Burnout was considered an epidemic before the pandemic. In the current era of electronic health records, managed care and increasingly complex systems and regulations, the problem has gained new prominence.

According to 2019 data from the Annals of Internal Medicine, burnout costs an estimated $4.6 billion annually in health care, adds to the worsening physician shortage, and correlates with negative patient outcomes.

There are a multitude of reasons for burnout. Many young people choose medicine because of an interest in science and the desire to help others. As these intrinsic motivators get eroded, it can lead to emotional and physical exhaustion and a sense of depersonalization.

Dr. Hingle has studied the problem, and cites other common factors: not feeling a connection to your work; workplace inefficiency / function (a primary care physician with a full-time clinic duty spends an average of two to three hours a day on documentation responsibilities, she says); the pay-to-play demand, when practices are based on the patient client load; and perfectionism.
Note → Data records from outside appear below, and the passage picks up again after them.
(** * pyrender offscreen wrapper and turntable driver: a shallow embedding

    Two source files are modelled.

    - [src/mypyrender/offscreen.py]: the class [OffscreenRenderer].  Its
      methods are state transformers over a record holding the process
      environment, a log of the calls made into the rendering library and
      the attributes of the object; a Python exception is a [Raise] result
      that leaves the state reached so far in place.
    - [src/render_360degree.py]: the colour assignment and the per-view
      rotation of [main], over two-dimensional arrays of real numbers; the
      per-view rotation is also given over binary64 floats, as numpy
      computes it. *)

From Stdlib Require Import ZArith QArith Lia String Ascii List Reals Lra.
From Stdlib Require Floats.PrimFloat.
From stdpp Require Import base gmap strings list.

Close Scope Q_scope.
“Physicians tend to go all-in on things and that is not always healthy, and it’s not sustainable,” says Hingle.

STRUGGLING IN SILENCE

There is also a self-imposed shroud of silence for fear of stigma. A recent report from the American College of Emergency Physicians found that 87% of emergency medicine doctors are experiencing more stress during the pandemic, and 57% say they would be concerned for their jobs if they sought mental health treatment. Hence many are not getting the help they need. Only 13% have sought treatment to address pandemic-related mental health concerns.
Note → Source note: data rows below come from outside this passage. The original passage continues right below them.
(** * Company research agent: provider clients, research orchestrator,
      report synthesizer and delivery pipeline.

    A shallow embedding of
      - src/third_party_api/apollo_organization_api.py
      - src/third_party_api/coresignal_multisource_api.py
      - src/search_engines/tavily_search.py
      - src/researchers/multi_source_researcher.py
      - src/api/email_service.py
      - src/api/drive_uploader_complete.py
      - src/api/company_research_fastapi.py
    Python values coming from JSON are an inductive type [json]; exceptions
    are values of [exn] carried by the error monad [result]; the file
    system, the network log and the LLM log are fields of an explicit
    [world] that every effectful function threads through. *)

From Stdlib Require Import ZArith Ascii String.
From stdpp Require Import base option list strings gmap sorting.

Local Open Scope string_scope.

(** ** Python exceptions and the error monad *)

Inductive exn_class :=
| Exception
| AttributeError | TypeError | ValueError | KeyError
| JSONDecodeError | IOError | UnicodeDecodeError | FileNotFoundError
| HTTPError | ConnectionError | ValidationError | CalledProcessError
| OtherError.

Record exn := Exn { exn_cls : exn_class; exn_msg : string }.

Inductive result (A : Type) :=
| Ok (a : A)
| Raise (e : exn).
Arguments Ok {A} a.
Arguments Raise {A} e.

Global Instance result_ret : MRet result := fun _ a => Ok a.
Global Instance result_bind : MBind result := fun _ _ f m =>
  match m with Ok a => f a | Raise e => Raise e end.

Definition is_ok {A} (r : result A) : bool :=
  match r with Ok _ => true | Raise _ => false end.

Global Instance exn_class_eq_dec : EqDecision exn_class.
Proof. solve_decision. Defined.

(** The part of Python's exception hierarchy the code relies on:
    [IOError] is [OSError], of which [FileNotFoundError] and the exceptions
    of [requests] are subclasses; [JSONDecodeError] and [UnicodeDecodeError]
    are [ValueError]s. *)
Definition parent_class (c : exn_class) : option exn_class :=
  match c with
  | FileNotFoundError | HTTPError | ConnectionError => Some IOError
  | JSONDecodeError | UnicodeDecodeError | ValidationError => Some ValueError
  | _ => None
  end.

Definition isinstance (c cls : exn_class) : bool :=
  bool_decide (cls = Exception) || bool_decide (c = cls)
  || bool_decide (parent_class c = Some cls).

(** Does [except (classes)] catch [e]? [except Exception] catches all. *)
Definition catches (classes : list exn_class) (e : exn) : bool :=
  existsb (isinstance (exn_cls e)) classes.

(** ** JSON values (what [json.load] and [response.json()] produce)

    Numbers are integers here: no claim depends on a fraction, and a
    similarity score is only ever compared. *)

#[local] Set Warnings "-register-all".

Inductive json :=
| JNull
| JBool (b : bool)
| JNum (z : Z)
| JStr (s : string)
| JList (l : list json)
| JObj (kvs : list (string * json)).

(** Python truthiness, as used by [if x], [x and y], [x or y]. *)
Definition truthy (j : json) : bool :=
  match j with
  | JNull => false
  | JBool b => b
  | JNum z => negb (z =? 0)%Z
  | JStr s => negb (String.eqb s "")
  | JList l => match l with [] => false | _ => true end
  | JObj kvs => match kvs with [] => false | _ => true end
  end.

Fixpoint assoc (k : string) (kvs : list (string * json)) : option json :=
  match kvs with
  | [] => None
  | (k', v) :: rest => if String.eqb k k' then Some v else assoc k rest
  end.

(** [d[k] = v]: the key keeps its position when it exists, else it is
    appended (Python dicts keep insertion order). *)
Fixpoint assoc_set (k : string) (v : json) (kvs : list (string * json))
  : list (string * json) :=
  match kvs with
  | [] => [(k, v)]
  | (k', v') :: rest =>
      if String.eqb k k' then (k, v) :: rest else (k', v') :: assoc_set k v rest
  end.

Definition attribute_error (what : string) : exn :=
  Exn AttributeError ("object has no attribute '" +:+ what +:+ "'").

(** [d.get(k, default)]: only dicts have [get]; a present key wins over the
    default even when its value is [None]. *)
Definition py_get_default (d : json) (k : string) (default : json) : result json :=
  match d with
  | JObj kvs => Ok (match assoc k kvs with Some v => v | None => default end)
  | _ => Raise (attribute_error "get")
  end.

(** [d.get(k)] is [d.get(k, None)]. *)
Definition py_get (d : json) (k : string) : result json :=
  py_get_default d k JNull.

(** What a value holds under a key: [JNull] when the key is missing or
    the value is not a dict. *)
Definition field (j : json) (k : string) : json :=
  match j with
  | JObj kvs => match assoc k kvs with Some v => v | None => JNull end
  | _ => JNull
  end.

(** ** Python string methods on ASCII strings *)

(** [s.replace(old, new)]: leftmost non-overlapping occurrences. [skip]
    counts the characters of a matched occurrence still to be dropped. *)
Fixpoint replace_from (old new : string) (skip : nat) (s : string) : string :=
  match s with
  | EmptyString => EmptyString
  | String c s' =>
      match skip with
      | S k => replace_from old new k s'
      | O =>
          if String.prefix old s
          then new +:+ replace_from old new (String.length old - 1) s'
          else String c (replace_from old new 0 s')
      end
  end.

Fixpoint replace_empty (new s : string) : string :=
  match s with
  | EmptyString => new
  | String c s' => new +:+ String c (replace_empty new s')
  end.

Definition replace (s old new : string) : string :=
  match old with
  | EmptyString => replace_empty new s
  | _ => replace_from old new 0 s
  end.

Definition is_lower (c : ascii) : bool :=
  let n := nat_of_ascii c in (97 <=? n)%nat && (n <=? 122)%nat.
Definition is_upper (c : ascii) : bool :=
  let n := nat_of_ascii c in (65 <=? n)%nat && (n <=? 90)%nat.
Definition to_upper (c : ascii) : ascii :=
  if is_lower c then ascii_of_nat (nat_of_ascii c - 32) else c.
Definition to_lower (c : ascii) : ascii :=
  if is_upper c then ascii_of_nat (nat_of_ascii c + 32) else c.

(** [s.title()]: a cased character that follows an uncased one is put in
    upper case, every other cased character in lower case. *)
Fixpoint title_from (previous_is_cased : bool) (s : string) : string :=
  match s with
  | EmptyString => EmptyString
  | String c s' =>
      if is_lower c then
        String (if previous_is_cased then c else to_upper c) (title_from true s')
      else if is_upper c then
        String (if previous_is_cased then to_lower c else c) (title_from true s')
      else String c (title_from false s')
  end.

Definition title (s : string) : string := title_from false s.

(** An f-string: literal text and the values put in its holes. *)
Inductive fpart :=
| Lit (s : string)
| Hole (j : json).

Definition fstring := list fpart.

(** The prompt handed to the LLM: the f-string of the caller with the
    values of its holes. The fixed text between the holes (section list and
    instructions) is the same for every call and is left out. *)
Inductive prompt :=
| MultiSourcePrompt (company_name coresignal_data apollo_data : json)
    (customers : list json)
| CoreSignalPrompt (website : string) (schema : json) (news : fstring)
    (competitors : list json) (all_company_updates : list json)
    (api_response : json).

(** ** The world: file system, network log, LLM log *)

(** What a file holds, as far as [json.load] can tell: a JSON document,
    text that is not JSON, bytes that do not decode, a file that cannot
    be opened for reading; and the artifacts written by the handlers. *)
Inductive file :=
| FJson (j : json)
| FInvalidJson
| FUndecodable
| FUnreadable
| FText (s : string)
| FPdf (source : string).

(** A request sent to a provider, by what tells it from the others. *)
Inductive request :=
| ApolloGet (domain : string)
| CoreSignalGet (website : string)
| TavilySearch (query : fstring).

Record world := World {
  fs : gmap string file;
  net_log : list request;
  llm_log : list prompt
}.

Definition with_fs (f : gmap string file -> gmap string file) (w : world) : world :=
  {| fs := f (fs w); net_log := net_log w; llm_log := llm_log w |}.

(** State and exceptions: a computation returns or raises, and in both
    cases leaves a world behind. *)
Definition M (A : Type) : Type := world -> result A * world.

Definition ret {A} (a : A) : M A := fun w => (Ok a, w).
Definition raise {A} (e : exn) : M A := fun w => (Raise e, w).
Definition bind {A B} (m : M A) (f : A -> M B) : M B := fun w =>
  match m w with
  | (Ok a, w') => f a w'
  | (Raise e, w') => (Raise e, w')
  end.
Definition lift {A} (r : result A) : M A := fun w => (r, w).

Declare Scope M_scope.
Delimit Scope M_scope with M.
Notation "x <- m ;; k" := (bind m (fun x => k))
  (at level 100, m at next level, right associativity) : M_scope.
Notation "m ;;; k" := (bind m (fun _ => k))
  (at level 100, right associativity) : M_scope.

(** [try: body  except (classes): handler]. *)
Definition try_except {A} (body : M A) (classes : list exn_class)
    (handler : exn -> M A) : M A := fun w =>
  match body w with
  | (Ok a, w') => (Ok a, w')
  | (Raise e, w') => if catches classes e then handler e w' else (Raise e, w')
  end.

Definition exists_file (path : string) : M bool := fun w =>
  (Ok (bool_decide (is_Some (fs w !! path))), w).

(** [with open(path, "r") as f: json.load(f)]. *)
Definition json_load (path : string) : M json := fun w =>
  match fs w !! path with
  | None => (Raise (Exn FileNotFoundError path), w)
  | Some (FJson j) => (Ok j, w)
  | Some FUnreadable => (Raise (Exn IOError path), w)
  | Some FUndecodable => (Raise (Exn UnicodeDecodeError path), w)
  | Some _ => (Raise (Exn JSONDecodeError path), w)
  end.

(** [with open(path, "w") as f: json.dump(result, f, indent=2)]. *)
Definition json_dump (result : json) (path : string) : M unit := fun w =>
  (Ok tt, with_fs (insert path (FJson result)) w).

Definition write_file (path : string) (f : file) : M unit := fun w =>
  (Ok tt, with_fs (insert path f) w).

(** [os.unlink(path)]. *)
Definition unlink (path : string) : M unit := fun w =>
  match fs w !! path with
  | None => (Raise (Exn FileNotFoundError path), w)
  | Some _ => (Ok tt, with_fs (delete path) w)
  end.

Definition sent (r : request) (w : world) : world :=
  {| fs := fs w; net_log := (net_log w ++ [r])%list; llm_log := llm_log w |}.

Definition send (r : request) : M unit := fun w => (Ok tt, sent r w).

(** What [requests.get] does: it raises, or it returns a response with a
    status code and a body that is JSON or is not. *)
Inductive http_outcome :=
| HttpFail (e : exn)
| HttpResponse (status : Z) (body : option json).

Record response := Response { status_code : Z; body : option json }.

Definition requests_get (r : request) (o : http_outcome) : M response :=
  (send r ;;;
   match o with
   | HttpFail e => raise e
   | HttpResponse st b => ret (Response st b)
   end)%M.

(** [response.raise_for_status()]: [HTTPError] on 4xx and 5xx. *)
Definition raise_for_status (r : response) : M unit :=
  if ((400 <=? status_code r) && (status_code r <? 600))%Z
  then raise (Exn HTTPError "bad status")
  else ret tt.

(** [response.json()]. *)
Definition response_json (r : response) : M json :=
  match body r with
  | Some j => ret j
  | None => raise (Exn JSONDecodeError "response body")
  end.

(** [os.getenv] over the process environment. *)
Definition os_getenv (environ : gmap string string) (k : string) : option string :=
  environ !! k.

Definition unset (v : option string) : bool :=
  match v with None => true | Some s => String.eqb s "" end.

Definition results_dir : string :=
  "third_party_api/../results/third_party_api_response".

(** ** Python built-ins on JSON values *)

Definition type_error (what : string) : exn := Exn TypeError what.

Definition chars (s : string) : list json :=
  (fun c => JStr (String c EmptyString)) <$> list_ascii_of_string s.

(** [for x in j]: lists give their items, strings their characters, dicts
    their keys. *)
Definition py_iter (j : json) : result (list json) :=
  match j with
  | JList l => Ok l
  | JStr s => Ok (chars s)
  | JObj kvs => Ok ((fun kv => JStr kv.1) <$> kvs)
  | _ => Raise (type_error "object is not iterable")
  end.

(** [j[:n]]. *)
Definition py_slice (n : nat) (j : json) : result json :=
  match j with
  | JList l => Ok (JList (take n l))
  | JStr s => Ok (JStr (String.substring 0 n s))
  | _ => Raise (type_error "object is not subscriptable")
  end.

(** [len(j)]. *)
Definition py_len (j : json) : result nat :=
  match j with
  | JList l => Ok (length l)
  | JStr s => Ok (String.length s)
  | JObj kvs => Ok (length kvs)
  | _ => Raise (type_error "object has no len()")
  end.

(** [x or y]. *)
Definition py_or (x y : json) : json := if truthy x then x else y.

Fixpoint mapM {A B} (f : A -> result B) (l : list A) : result (list B) :=
  match l with
  | [] => Ok []
  | x :: l' =>
      match f x with
      | Ok y => match mapM f l' with Ok ys => Ok (y :: ys) | Raise e => Raise e end
      | Raise e => Raise e
      end
  end.

Definition nl : string := String (ascii_of_nat 10) EmptyString.

(** ** Report synthesis *)

(** One round of the loop over [company_updates[:3]] (the same text in
    multi_source_researcher.py, lines 144-153, and in
    coresignal_multisource_api.py, lines 294-303). *)
Definition news_item (i : nat) (update : json) : result fstring :=
  date ← py_get_default update "date" (JStr "No Date");
  summary ← (py_get_default update "description" (JStr "No description available")
             ≫= py_slice 500);
  n ← (py_get_default update "description" (JStr "") ≫= py_len);
  reactions ← py_get update "reactions_count";
  comments ← py_get update "comments_count";
  Ok (([Lit "### News Item "; Hole (JNum (Z.of_nat i)); Lit nl;
       Lit "**Date:** "; Hole date; Lit ("  " +:+ nl);
       Lit "**Summary:** "; Hole summary;
       Lit (if (500 <? n)%nat then "..." else ""); Lit ("  " +:+ nl)]
      ++ (if truthy reactions
          then [Lit "**Engagement:** "; Hole reactions; Lit " reactions"] else [])
      ++ (if truthy comments
          then [Lit ", "; Hole comments; Lit " comments"] else [])
      ++ [Lit (nl +:+ nl)])%list).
“If you’re struggling, you are often hesitant to say anything,” Hingle says. “It’s the biggest piece that we’re trying to figure out: how to get people to ask for help.”

Establishing the right culture is critical to talking about burnout and getting providers the proper care to begin healing themselves. Emergency medicine physician McDowell says his residency program takes a proactive approach to curb burnout, emphasizing the importance of finding a career niche or an interest beyond work as an outlet to help restore enthusiasm and the ability to relate to people.

We tell our residents there’s value in serving on a committee, or working outside the hospital, volunteering in the community. Find what your expertise can offer to another organization and lend it because you’ll get much more out of it in recharged batteries throughout your career.

The SIU School of Medicine Alumni Society board also is taking steps to combat workplace dissatisfaction. They have established a Physician Wellness Committee to explore ways to assist alumni, residents, fellows and students. In March 2021, a virtual presentation ‘Surviving Your Profession’ featured a trio of speakers — Drs. Michael Honan (’91), Loren Hughes (‘83) and Gwen Erkonen (’04) — discussing burnout, and ways in which physicians can recover when they feel their sense of purpose and joy waning.

Dr. Sundareshan made physician burnout the focus of her community press conference on November 22, 2020. “I wanted to help people actively look for it, recognize it, and call it out in their institutions.”

SIU Medicine’s support system could be a model, she says. “Dr. Hingle is great at keeping many of the people within our department afloat, checking in regularly and positively reinforcing the good parts of our jobs. She would share resources from the ACP [American College of Physicians] to combat the burnout we were all feeling.”

Identifying signs similar to post-traumatic stress disorder among physicians and staff as the pandemic winds down could help mitigate stress and burnout. But Hingle considers it half the battle. The goal isn’t simply to eliminate burnout, but to promote well-being. The ACP offered free counseling services to internal medicine physicians, she says, “but it was only utilized by a handful of people. So it’s not just about having the resources. It’s creating the culture where the people feel comfortable using them, with no stigma.”